Given entries:
Lemma first_text_named tys n : first_text tys n = first_named tys n.
Proof.
  unfold first_text, first_named. generalize (n_children n). intros l.
  set (f := λ v c, _). set (g := λ c, bool_decide _).
  assert (∀ l v, v ≠ "" → foldl f v l = v) as Hset.
  { intros k. induction k as [|c k IH]; intros v Hv; cbn [foldl]; [done|]. unfold f at 2.
    rewrite (proj2 (String.eqb_neq v "")), andb_false_r by done. by apply IH. }
  induction l as [|c l IH]; cbn [foldl List.find]; [done|]. unfold f at 2, g at 1. rewrite andb_true_r.
  destruct (decide (n_Content c = "")) as [E|E].
  - rewrite (bool_decide_eq_false_2 (_ ∧ _)) by tauto. destruct (bool_decide _); [|exact IH]. rewrite E. exact IH.
  - destruct (bool_decide (n_Type c ∈ tys)) eqn:Et.
    + apply bool_decide_eq_true in Et. rewrite bool_decide_eq_true_2 by done. by rewrite Hset.
    + apply bool_decide_eq_false in Et. rewrite bool_decide_eq_false_2 by tauto. exact IH.
Qed.

Lemma fold_last {A B} (P : A → Prop) `{∀ x, Decision (P x)} (t : A → bool) (f : A → B) l d :
  (∀ x, t x = true ↔ P x) →
  foldl (λ v c, if t c then f c else v) d l = default d (f <$> last (filter P l)).
Proof.
  intros Ht. induction l as [|c l IH] using rev_ind; [done|]. rewrite foldl_app, filter_app. cbn [foldl].
  rewrite filter_cons, filter_nil. destruct (t c) eqn:E.
  - apply Ht in E. rewrite decide_True by done. by rewrite last_snoc.
  - rewrite decide_False by (rewrite <-Ht; congruence). by rewrite app_nil_r.
Qed.
Lemma last_text_named tys n : last_text tys n = last_named tys n.
Proof. apply fold_last. intros x. apply bool_decide_eq_true. Qed.
Lemma last_child_body ty n : last_child ty n = body_of ty n.
Proof. apply (fold_last (λ c, n_Type c = ty)). intros x. apply String.eqb_eq. Qed.

Lemma fold_singleton_set l object name : object ≠ "" →
  foldl singleton_step (object, name) l =
  (if existsb is_self l then "self" else object,
   if decide (name = "") then default "" (n_Content <$> List.find is_word l) else name).
Proof.
  revert object name. induction l as [|c l IH]; intros object name Ho; cbn [foldl existsb List.find].
  { by destruct (decide (name = "")) as [->|]. }
  unfold singleton_step at 2, is_self at 1, is_word at 1.
  destruct (String.eqb_spec (n_Type c) "identifier") as [E|E].
  - rewrite (bool_decide_eq_false_2 (n_Type c = "self")) by (by rewrite E).
    rewrite (proj2 (String.eqb_neq object "")) by done. cbn [orb].
    destruct (String.eqb_spec name "") as [->|Hn]; rewrite IH by done; f_equal.
    + rewrite (decide_True (P := "" = "")) by done. destruct (decide (n_Content c = "")) as [Ec|Ec].
      * rewrite bool_decide_eq_false_2 by tauto. done.
      * by rewrite bool_decide_eq_true_2.
    + by rewrite !decide_False.
  - rewrite (bool_decide_eq_false_2 (_ ∧ _)) by tauto.
    destruct (String.eqb_spec (n_Type c) "self") as [Es|Es].
    + rewrite IH by done. rewrite (bool_decide_eq_true_2 (n_Type c = "self")) by done. cbn. by destruct (existsb _ _).
    + rewrite IH by done. by rewrite bool_decide_eq_false_2.
Qed.

Lemma words_self l : existsb is_self (filter (λ c, is_self c || is_word c = true) l) = existsb is_self l.
Proof.
  induction l as [|c l IH]; [done|]. rewrite filter_cons. cbn [existsb].
  destruct (is_self c) eqn:E; cbn [orb]; [by rewrite decide_True by done; cbn [existsb]; rewrite E|].
  destruct (decide _); cbn [existsb]; by rewrite ?E.
Qed.
Lemma words_word l : List.find is_word (filter (λ c, is_self c || is_word c = true) l) = List.find is_word l.
Proof.
  induction l as [|c l IH]; [done|]. rewrite filter_cons. cbn [List.find].
  destruct (is_word c) eqn:E; [by rewrite orb_true_r, decide_True by done; cbn [List.find]; rewrite E|].
  destruct (decide _); cbn [List.find]; by rewrite ?E.
Qed.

What needs to be done: Give an exact copy of the lines above, from the top of the records to the line that contains "unfold f at 2.", taking in both ends.

Response to this task:
Lemma first_text_named tys n : first_text tys n = first_named tys n.
Proof.
  unfold first_text, first_named. generalize (n_children n). intros l.
  set (f := λ v c, _). set (g := λ c, bool_decide _).
  assert (∀ l v, v ≠ "" → foldl f v l = v) as Hset.
  { intros k. induction k as [|c k IH]; intros v Hv; cbn [foldl]; [done|]. unfold f at 2.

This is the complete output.